• **EXERCISE BRIEF**
Give back exactly the stretch of data below from the line holding "Fixpoint take (n" through the line holding "if Ascii.eqb a c then EmptyString", both ends included, and leave the remaining lines out.

• **GIVEN RECORDS**
Lemma onSubmit_paths_by_elapsed_time_witness :
  onSubmit (parseAs 946684800000) decimalString noText noText
           (blankWorld 1893456000000 "2000-01-01") =
  render decimalString noText noText 946684800000
         (mkResult 4680 ((1893456000000 - 946684800000) / MS_PER_WEEK)
                   (inject_Z (1893456000000 - 946684800000) / MS_PER_YEAR)%Q)
         (clearError (blankWorld 1893456000000 "2000-01-01")).
Proof.
  destruct (onSubmit_paths_by_elapsed_time
              (parseAs 946684800000) decimalString noText noText
              (blankWorld 1893456000000 "2000-01-01") 946684800000)
    as (_ & H & _).
  - discriminate.
  - reflexivity.
  - discriminate.
  - discriminate.
  - apply H. split; discriminate.
Defined.

Lemma passed_90_notice_shows_zero_remaining_witness :
  remainingEl (onSubmit (parseAs 0) decimalString noText noText
                 (blankWorld 2997972000000 "1970-01-01")) = Some "0"%string.
Proof.
  destruct (passed_90_notice_shows_zero_remaining
              (parseAs 0) decimalString noText noText
              (blankWorld 2997972000000 "1970-01-01") 0)
    as (_ & H & _).
  - discriminate.
  - reflexivity.
  - split; [reflexivity | discriminate].
  - exact H.
Defined.

Lemma no_weeks_left_before_the_notice_witness :
  dobErrorEl (onSubmit (parseAs 0) decimalString noText noText
                (blankWorld 2835000000000 "1970-01-01"))
    = Some (mkFeedback EmptyString false) /\
  remainingEl (onSubmit (parseAs 0) decimalString noText noText
                 (blankWorld 2835000000000 "1970-01-01")) = Some "0"%string.
Proof.
  destruct (no_weeks_left_before_the_notice
              (parseAs 0) decimalString noText noText
              (blankWorld 2835000000000 "1970-01-01") 0)
    as (He & Hm & _).
  - discriminate.
  - reflexivity.
  - split; discriminate.
  - split; [exact He | exact Hm].
Defined.

(** ** The start of the script *)

Lemma userSwitches_without_listener (b : bool) (d : Document) :
  change_listener d = false ->
  change_listener (userSwitches b d) = false /\
  reflectionText (userSwitches b d) = reflectionText d.
Proof.
  intros H. unfold userSwitches. cbn [change_listener set_checked].
  rewrite H. split; [exact H | reflexivity].
Qed.

(** X14.  Without the form, the date input or the grid the script does
    nothing at all: the document is left as it is (no listener, no copyright
    year, the reflection text untouched), and the switch then never shows or
    hides the reflection text however often it is used. *)
Theorem start_needs_form_input_and_grid
    (currentYear : Z) (d : Document) (switches : list bool) :
  has_form d && has_dobInput d && has_gridEl d = false ->
  change_listener d = false ->
  start currentYear d = d /\
  reflectionText
    (fold_left (fun doc b => userSwitches b doc) switches (start currentYear d))
  = reflectionText d.
Proof.
  intros Hmiss Hfresh.
  assert (E : start currentYear d = d).
  { unfold start.
    destruct (has_form d), (has_dobInput d), (has_gridEl d);
      try reflexivity; discriminate. }
  rewrite E. split; [reflexivity |].
  clear Hmiss E. revert d Hfresh.
  induction switches as [| b bs IH]; intros d Hfresh; [reflexivity |].
  cbn [fold_left].
  destruct (userSwitches_without_listener b d Hfresh) as [Hl Ht].
  rewrite (IH _ Hl). exact Ht.
Qed.
(** * pptx2pdf_encrypted: conversion and protection pipeline

    A shallow embedding of [main.py]: the configuration accessor
    ([Config]), the directory walk and per-file conversion
    ([PDFConverter]), the in-place encryption ([PDFProtector]) and the
    orchestration ([App]).

    Python values are modelled as follows: [str] as [string] (its UTF-8
    bytes), integers as [Z], [dict] as [gmap], exceptions as a result
    type, and every operation that touches the outside world as a
    function on an explicit [World] (a file system plus the log of the
    calls made). Paths follow [posixpath]: the program runs the
    converter under [/opt/homebrew]. *)

From Stdlib Require Import ZArith Ascii String List Bool Lia.
From stdpp Require Import base option list gmap strings fin_maps.

Set Warnings "-register-all".

Open Scope string_scope.
Open Scope Z_scope.

(** ** Python [str] operations *)

Module Str.

(** [s[n:]] for [0 <= n]. *)
Fixpoint drop (n : nat) (s : string) : string :=
  match n, s with
  | O, _ => s
  | S _, EmptyString => EmptyString
  | S n', String _ s' => drop n' s'
  end.

(** [s[:n]] for [0 <= n]. *)
Fixpoint take (n : nat) (s : string) : string :=
  match n, s with
  | O, _ => EmptyString
  | S _, EmptyString => EmptyString
  | S n', String a s' => String a (take n' s')
  end.

(** [s.startswith(pre)] *)
Definition startswith (s pre : string) : bool := String.prefix pre s.

(** [s.endswith(suf)]: the last [len(suf)] characters of [s] are [suf]. *)
Definition endswith (s suf : string) : bool :=
  (String.length suf <=? String.length s)%nat
  && (drop (String.length s - String.length suf) s =? suf)%string.

(** [s.rfind(c)]: the highest index of [c] in [s], or [-1]. *)
Fixpoint rfind (c : ascii) (s : string) : Z :=
  match s with
  | EmptyString => -1
  | String a s' =>
      let r := rfind c s' in
      if 0 <=? r then r + 1
      else if Ascii.eqb a c then 0 else -1
  end.

(** [s[i:i+1]] for [0 <= i]. *)
Definition slice1 (s : string) (i : Z) : string :=
  take 1 (drop (Z.to_nat i) s).

(** [s.split(c)] *)
Fixpoint split (c : ascii) (s : string) : list string :=
  match s with
  | EmptyString => [EmptyString]
  | String a s' =>
      if Ascii.eqb a c then EmptyString :: split c s'
      else match split c s' with
           | h :: t => String a h :: t
           | [] => [String a EmptyString]
           end
  end.

(** ASCII [s.lower()]. *)
Definition lower_ascii (a : ascii) : ascii :=
  let n := nat_of_ascii a in
  if ((65 <=? n) && (n <=? 90))%nat then ascii_of_nat (n + 32) else a.

Fixpoint lower (s : string) : string :=
  match s with
  | EmptyString => EmptyString
  | String a s' => String (lower_ascii a) (lower s')
  end.

(** The characters of [s] are all dots (true of the empty string). *)
Fixpoint all_dots (s : string) : bool :=
  match s with
  | EmptyString => true
  | String a s' => Ascii.eqb a "." && all_dots s'
  end.

(** Truth value of a [str]: only the empty string is falsy. *)
Definition truthy (s : string) : bool := negb (s =? EmptyString)%string.

End Str.

(** ** [posixpath] *)

Module PosixPath.

Definition sep : string := "/".
Definition curdir : string := ".".
Definition pardir : string := "..".

Definition isabs (p : string) : bool := Str.startswith p sep.

(** [os.path.basename(p)]: what follows the last separator. *)
Definition basename (p : string) : string :=
  Str.drop (Z.to_nat (Str.rfind "/" p + 1)) p.
(** C8.  A request (not a pre-flight) whose action is none of the six
    dispatched ones is answered with
    [{ success: false, error: "Invalid action" }], HTTP status 400 and the
    CORS headers; nothing else happens. *)
Theorem invalid_action_400 (req : Request.t) (rd : HikvisionRequest.t) (w : World) :
  Request.method req <> "OPTIONS" ->
  Request.body req = Json rd ->
  ~ In (HikvisionRequest.action rd) dispatched_actions ->
  serve req w
    = (Response.mk 400 jsonHeaders (Some (ErrorEnvelope "Invalid action" None)), w)
  /\ body_success (ErrorEnvelope "Invalid action" None) = false
  /\ incl corsHeaders (Response.headers (fst (serve req w))).
Proof.
  intros Hm Hb Ha.
  assert (E : serve req w
    = (Response.mk 400 jsonHeaders (Some (ErrorEnvelope "Invalid action" None)), w)).
  { unfold serve. apply String.eqb_neq in Hm. rewrite Hm, Hb.
    unfold route.
    destruct (not_dispatched _ Ha) as (-> & -> & -> & -> & -> & ->).
    reflexivity. }
  rewrite E. repeat split.
  simpl. unfold jsonHeaders. apply incl_tl, incl_refl.
Qed.

Lemma route_missing_field (rd : HikvisionRequest.t) (w : World) :
  missing_required_field rd = true ->
  exists msg, In msg required_field_messages /\ route rd w = (inl (JsError msg), w).
Proof.
  unfold missing_required_field, route, required_field_messages.
  destruct (HikvisionRequest.action rd =? "getToken").
  { intros ->. eexists; split; [|reflexivity]. simpl; tauto. }
  destruct (HikvisionRequest.action rd =? "testDevice").
  { intros ->. eexists; split; [|reflexivity]. simpl; tauto. }
  destruct (HikvisionRequest.action rd =? "registerPerson").
  { destruct (HikvisionRequest.personData rd); [discriminate|].
    intros _. eexists; split; [|reflexivity]. simpl; tauto. }
  destruct (HikvisionRequest.action rd =? "assignAccessPrivileges").
  { intros H.
    destruct (negb (truthy_str (personData_id (HikvisionRequest.personData rd)))
              || negb (has_length (HikvisionRequest.doorList rd))).
    - eexists; split; [|reflexivity]. simpl; tauto.
    - simpl in H. rewrite H. eexists; split; [|reflexivity]. simpl; tauto. }
  destruct (HikvisionRequest.action rd =? "createSite").
  { intros ->. eexists; split; [|reflexivity]. simpl; tauto. }
  discriminate.
Qed.
(** The calls a client can make on the layer. *)
Inductive call : Type :=
| CallIdxs (methodname : string) (allparams : option (list pyid))
| CallGetUnique (methodname : string)
| CallSetUnique (methodname : string) (uniqueparams : list pyid)
| CallGetParams (methodname : string)
| CallSetParams (methodname : string) (params : list (option pyid)).

Definition run_call (c : call) : M module unit :=
  match c with
  | CallIdxs m allparams => _get_unique_params_idxs m allparams ;; mret tt
  | CallGetUnique m => getuniqueparams m ;; mret tt
  | CallSetUnique m uniqueparams => setuniqueparams m uniqueparams ;; mret tt
  | CallGetParams m => call_getparams m ;; mret tt
  | CallSetParams m params => call_setparams m params ;; mret tt
  end.

(** A sequence of calls; a call that raises leaves the instance as it
    is at that point and the client goes on. *)
Fixpoint run_calls (cs : list call) (st : module) : module :=
  match cs with
  | [] => st
  | c :: cs => run_calls cs (run_call c st).1
  end.

End EditableModule.

(** The names that lines 197-208 collect from the declared parameters
    [rest]: those of the parameters outside [oper] that [all] knows. *)
Definition excess_of (all oper : list (nat * string)) (rest : list nat)
  : list string :=
  omap (λ p, if decide (p ∈ oper.*1) then None else _get_tensor_name all p)
       rest.

(** What the triple [(ids, idxs, idx_map)] satisfies after the positions
    below [k] of [l] have been scanned. *)
Record scan_inv (l : list nat) (k : nat)
    (ids : list nat) (idxs : list nat) (idx_map : list (list nat)) : Prop := {
  si_nodup : NoDup ids;
  si_len_idxs : length idxs = length ids;
  si_len_map : length idx_map = length ids;
  si_idxs : ∀ j i, idxs !! j = Some i → i < k ∧ l !! i = ids !! j;
  si_map : ∀ j g i, idx_map !! j = Some g → i ∈ g → i < k ∧ l !! i = ids !! j;
  si_cover : ∀ i x, i < k → l !! i = Some x →
             ∃ j g, ids !! j = Some x ∧ idx_map !! j = Some g ∧ i ∈ g;
}.

(** The positions in [idxs] go up, and each is the first position of
    [l] that holds its identity. *)
Record scan_first (l : list nat) (ids idxs : list nat) : Prop := {
  sf_first : ∀ j i i' x, idxs !! j = Some i → i' < i → l !! i' = Some x →
             ids !! j ≠ Some x;
  sf_sorted : ∀ j1 j2 i1 i2, j1 < j2 → idxs !! j1 = Some i1 →
              idxs !! j2 = Some i2 → i1 < i2;
}.

(** The list that [setuniqueparams] hands to [setparams]: at each
    position of [l] the unique parameter of the group of the position. *)
Definition spread (ids us l : list nat) : list (option nat) :=
  (λ x, index x ids ≫= (us !!.)) <$> l.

• **EXPECTED OUTPUT**
Fixpoint take (n : nat) (s : string) : string :=
  match n, s with
  | O, _ => EmptyString
  | S _, EmptyString => EmptyString
  | S n', String a s' => String a (take n' s')
  end.

(** [s.startswith(pre)] *)
Definition startswith (s pre : string) : bool := String.prefix pre s.

(** [s.endswith(suf)]: the last [len(suf)] characters of [s] are [suf]. *)
Definition endswith (s suf : string) : bool :=
  (String.length suf <=? String.length s)%nat
  && (drop (String.length s - String.length suf) s =? suf)%string.

(** [s.rfind(c)]: the highest index of [c] in [s], or [-1]. *)
Fixpoint rfind (c : ascii) (s : string) : Z :=
  match s with
  | EmptyString => -1
  | String a s' =>
      let r := rfind c s' in
      if 0 <=? r then r + 1
      else if Ascii.eqb a c then 0 else -1
  end.

(** [s[i:i+1]] for [0 <= i]. *)
Definition slice1 (s : string) (i : Z) : string :=
  take 1 (drop (Z.to_nat i) s).

(** [s.split(c)] *)
Fixpoint split (c : ascii) (s : string) : list string :=
  match s with
  | EmptyString => [EmptyString]
  | String a s' =>
      if Ascii.eqb a c then EmptyString :: split c s'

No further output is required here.